Iearning how to set boundaries with friends/family in a healthy manner

6/2/2024

I am currently learning how to set boundaries with everyone in my life. The first quarter of my life I was a people pleaser. I was also spineless at times, I would let certain people (including family members) walk all over me because I was seeking validation from them, or I was scared of their reaction if I were to advocate for myself.

Well, I am expecting a child now. I am currently 14 weeks pregnant, I don’t have time to sit and worry about people’s opinions of me, I need to be able to set boundaries not only for myself, but to protect my child.

Here are a list of boundaries that I’ve made for me and my child:

  1. Wash or sanitize your hands before touching my baby!

  2. No posting my child on social media without my permission.

  3. Do not speak negatively about me or the child’s father especially around my child.

  4. No unannounced visits.

  5. If you dare to criticize my parenting, you will no longer have access to me or my child, period.

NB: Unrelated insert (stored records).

(** * Bitcoin price detector: the polling loop and its signal logic

    A shallow embedding of [server.py]: the bounded price history
    ([collections.deque] with [maxlen]), the price fetch with its
    [try]/[except], the moving-average crossover with the remembered
    last signal, the anomaly gate, and the body of the polling loop.

    Python floats are IEEE binary64 numbers and are modelled by Rocq's
    primitive floats.  The module-level variables [prices], [timestamps]
    and [last_signal] are threaded explicitly.  Exceptions are values of
    [outcome].  What the program takes from pandas, scikit-learn and the
    [float] builtin on strings is a variable of the section that needs it;
    the scikit-learn call may raise. *)

From Stdlib Require Import ZArith List String Ascii Bool Lia Floats.
Import ListNotations.

Local Open Scope string_scope.
Local Open Scope list_scope.
Local Open Scope nat_scope.

(** ** Exceptions *)

Inductive exn : Type :=
| RequestException
| HTTPError
| JSONDecodeError
| KeyError
| TypeError
| ValueError
| OverflowError
| IndexError
| AttributeError.

Inductive outcome (A : Type) : Type :=
| Ok (a : A)
| Raise (e : exn).

Arguments Ok {A} a.
Arguments Raise {A} e.

Definition bind {A B : Type} (c : outcome A) (k : A -> outcome B) : outcome B :=
  match c with
  | Ok a => k a
  | Raise e => Raise e
  end.

Notation "x <- c ;; k" := (bind c (fun x => k))
  (at level 61, c at next level, right associativity).

(** [try: c  except Exception: h]: every member of [exn] is a subclass of
    [Exception], so the handler takes them all. *)
Definition try_except {A : Type} (c : outcome A) (h : exn -> A) : A :=
  match c with
  | Ok a => a
  | Raise e => h e
  end.

(** ** Configuration *)

Definition PRICE_WINDOW : nat := 200.

(** ** Slices and arrays *)

Section Slices.
Context {A : Type}.

(** [l[-n:]] for [n > 0]. *)
Definition lastn (n : nat) (l : list A) : list A :=
  skipn (List.length l - n) l.

(** [l[:-1]] is [removelast l]; [l[-1]] raises on the empty list. *)
Definition last_item (l : list A) : outcome A :=
  match rev l with
  | x :: _ => Ok x
  | [] => Raise IndexError
  end.

(** [l[0]]. *)
Definition first_item (l : list A) : outcome A :=
  match l with
  | x :: _ => Ok x
  | [] => Raise IndexError
  end.
End Slices.

(** ** [collections.deque(maxlen=N)]

    [append] puts the item at the right end and, when the length has
    grown past [maxlen], drops one item from the left end. *)

Module Deque.
Section Bounded.
Context {A : Type}.

Definition append (maxlen : nat) (d : list A) (x : A) : list A :=
  let d' := d ++ [x] in
  if maxlen <? List.length d' then tl d' else d'.

Definition append_all (maxlen : nat) (d : list A) (xs : list A) : list A :=
  fold_left (append maxlen) xs d.
End Bounded.
End Deque.

(** ** The decoded body of a response and the request's outcome *)

#[local] Unset Elimination Schemes.
Inductive json : Type :=
| JNull
| JBool (b : bool)
| JInt (z : Z)
| JFloat (f : float)
| JStr (s : string)
| JArr (items : list json)
| JObj (members : list (string * json)).
#[local] Set Elimination Schemes.

(** [body] is what [r.json()] gives: [None] when decoding raises. *)
Record response : Type := {
  status_code : Z;
  body : option json
}.

Inductive http_outcome : Type :=
| Failed       (* [requests.get] raised: connection error, timeout, ... *)
| Responded (r : response).

Definition requests_get (o : http_outcome) : outcome response :=
  match o with
  | Failed => Raise RequestException
  | Responded r => Ok r
  end.

Definition raise_for_status (r : response) : outcome unit :=
  if ((400 <=? status_code r)%Z && (status_code r <? 600)%Z)%bool
  then Raise HTTPError
  else Ok tt.

Definition response_json (r : response) : outcome json :=
  match body r with
  | Some j => Ok j
  | None => Raise JSONDecodeError
  end.

(** A decoded object keeps the last of several members with one name. *)
Fixpoint dict_get (key : string) (members : list (string * json)) : option json :=
  match members with
  | [] => None
  | (k, v) :: rest =>
      match dict_get key rest with
      | Some w => Some w
      | None => if String.eqb k key then Some v else None
      end
  end.

(** [data[key]] for a string [key]. *)
Definition getitem (data : json) (key : string) : outcome json :=
  match data with
  | JObj members =>
      match dict_get key members with
      | Some v => Ok v
      | None => Raise KeyError
      end
  | _ => Raise TypeError
  end.

(** [float(n)] for an integer [n]: the nearest binary64 number, ties to
    even; [OverflowError] when [n] is too large. *)
Definition float_of_int (z : Z) : outcome float :=
  match binary_normalize prec emax z 0%Z false with
  | S754_infinity _ => Raise OverflowError
  | sf => Ok (SF2Prim sf)
  end.

Section Fetch.
(** [float(s)] for a string [s]; [None] when it raises [ValueError]. *)
Variable float_of_str : string -> option float.
(** A handshake that succeeds on a connecting socket resets the retry
    counter and leaves the connection up. *)
Lemma opens_resets (s : State) :
  connection_up s ->
  (exists ws, wsRef s = Some ws /\ readyState ws s = Some CONNECTING) ->
  connection_up (opens react fuel s) /\ retriesRef (opens react fuel s) = 0%nat /\
  connected (opens react fuel s) = true.
Proof.
  intros (Hh & Hm & Hf & _) (ws & Hws & Hc).
  unfold opens, step. rewrite Hws, Hh, Hc.
  unfold connection_up, timers_fresh, live, readyState in *. cbn.
  repeat split; auto.
  exists ws. split; [exact Hws |].
  now rewrite (nth_error_update ws OPEN CONNECTING).
Qed.

End Backoff.

(** C2.  From a freshly mounted client the retry counter is 0; the delays of
    [n] consecutive failed connections are [min (1000 * 2^r) 30000]
    milliseconds for r = 0, 1, ..., n-1, that is 1, 2, 4, 8, 16, 30, 30, ...
    seconds, and the retry counter is [n] afterwards (one increment per
    scheduling).  After any number [m] of failures a successful open puts the
    counter back to 0, and the delays of the failures that follow start
    again from 1 second. *)
Theorem reconnect_backoff (react : Behaviour) (fuel : nat) (m n r : nat) :
  let delay := fun r : nat => Z.min (1000 * 2 ^ Z.of_nat r) 30000 in
  let fresh := run react fuel init [Mount] in
  retriesRef fresh = 0%nat /\
  fst (failures react fuel n fresh) = map delay (seq 0 n) /\
  retriesRef (snd (failures react fuel n fresh)) = n /\
  map (fun d => d / 1000) (fst (failures react fuel 7 fresh)) = [1; 2; 4; 8; 16; 30; 30] /\
  delay (5 + r)%nat = 30000 /\
  let reopened := opens react fuel (snd (failures react fuel m fresh)) in
  retriesRef reopened = 0%nat /\
  connected reopened = true /\
  fst (failures react fuel n reopened) = map delay (seq 0 n).
Proof.
  intros delay fresh.
  destruct (fresh_up react fuel) as (Hup & Hr & Hc). fold fresh in Hup, Hr, Hc.
  destruct (failures_delays react fuel n fresh Hup) as (Hd & Hn & _ & _).
  destruct (failures_delays react fuel 7 fresh Hup) as (Hd7 & _).
  destruct (failures_delays react fuel m fresh Hup) as (_ & _ & Hupm & Hcm).
  rewrite Hr in *. cbn [Nat.add] in Hn.
  assert (Hconn : exists ws, wsRef (snd (failures react fuel m fresh)) = Some ws /\
     readyState ws (snd (failures react fuel m fresh)) = Some CONNECTING).
  { destruct m as [| m']; [exact Hc | apply Hcm; lia]. }
  destruct (opens_resets react fuel _ Hupm Hconn) as (Hup' & Hr' & Hco').
  destruct (failures_delays react fuel n _ Hup') as (Hd' & _).
  rewrite Hr' in Hd'.
  split; [reflexivity |]. split; [exact Hd |]. split; [exact Hn |].
  split; [rewrite Hd7; reflexivity |].
  split; [apply reconnect_delay_capped |].
  cbv zeta. split; [exact Hr' |]. split; [exact Hco' | exact Hd'].
Qed.

(** ** What each handler leaves alone *)

Section Frames.

Variable react : Behaviour.
Variable fuel : nat.

Lemma pending_reconnects_status (l : list Timer) (id : nat) (t : Z) :
  filter is_reconnect (l ++ [mkTimer id t ClearNotification]) = filter is_reconnect l.
Proof. rewrite filter_app. cbn. apply app_nil_r. Qed.

(** The router touches neither the connection nor the reconnection timers. *)
Lemma onmessage_connection (frame : Parse) (s : State) :
  let s' := onmessage react fuel frame s in
  connected s' = connected s /\ wsRef s' = wsRef s /\
  retriesRef s' = retriesRef s /\ mountedRef s' = mountedRef s /\
  sockets s' = sockets s /\ now s' = now s /\
  pending_reconnects s' = pending_reconnects s.
Proof.
  unfold onmessage, onmessage_try, access, pending_reconnects.
  destruct frame as [| msg]; [cbn; tauto |].
  destruct msg as [| | b | n | t | items | fields]; try (cbn; tauto).
  cbn [get]. destruct (lookup "type" fields) as [| | b | n | t | items | fs'];
    try (cbn; tauto).
  cbn [tag_is]. by_tag t; try (cbn; tauto).
  - pose proof (forEach_sinks react fuel (get (lookup "data" fields) "frame") s) as H.
    destruct (forEach react fuel (get (lookup "data" fields) "frame") s);
      cbn; destruct H as (_ & -> & -> & -> & -> & -> & -> & _ & ->); tauto.
  - destruct (lookup "data" fields); cbn; rewrite ?pending_reconnects_status; tauto.
Qed.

  6. No baby passing, (handing my baby off to other people).

  7. If my baby is crying, give me back my child.

  8. Do not come to the hospital unless I personally invited you.

  9. Teeth should be rushed before you kiss my child (for family).

  10. DO NOT PLAY VIDEOS FOR MY CHILD! I am limiting and monitoring my child’s screen time, this includes Ms. Rachel, Cocomelon, and Bluey! If you are unable to watch my child without distracting them with a screen, then DO NOT BABYSIT MY CHILD.

  11. Do not cuss or use vulgar language in front of my child.

  12. Ask if you can hold my child before reaching for them.

These are a few rules/boundaries that I am setting, I’m sure the list will increase as time goes on, but I thought that it would a great idea to get started.

Take care of yourself and never let people cross your boundaries that YOU have set.

-Nosipho Relebohile Monese, BSN, RN, CEO.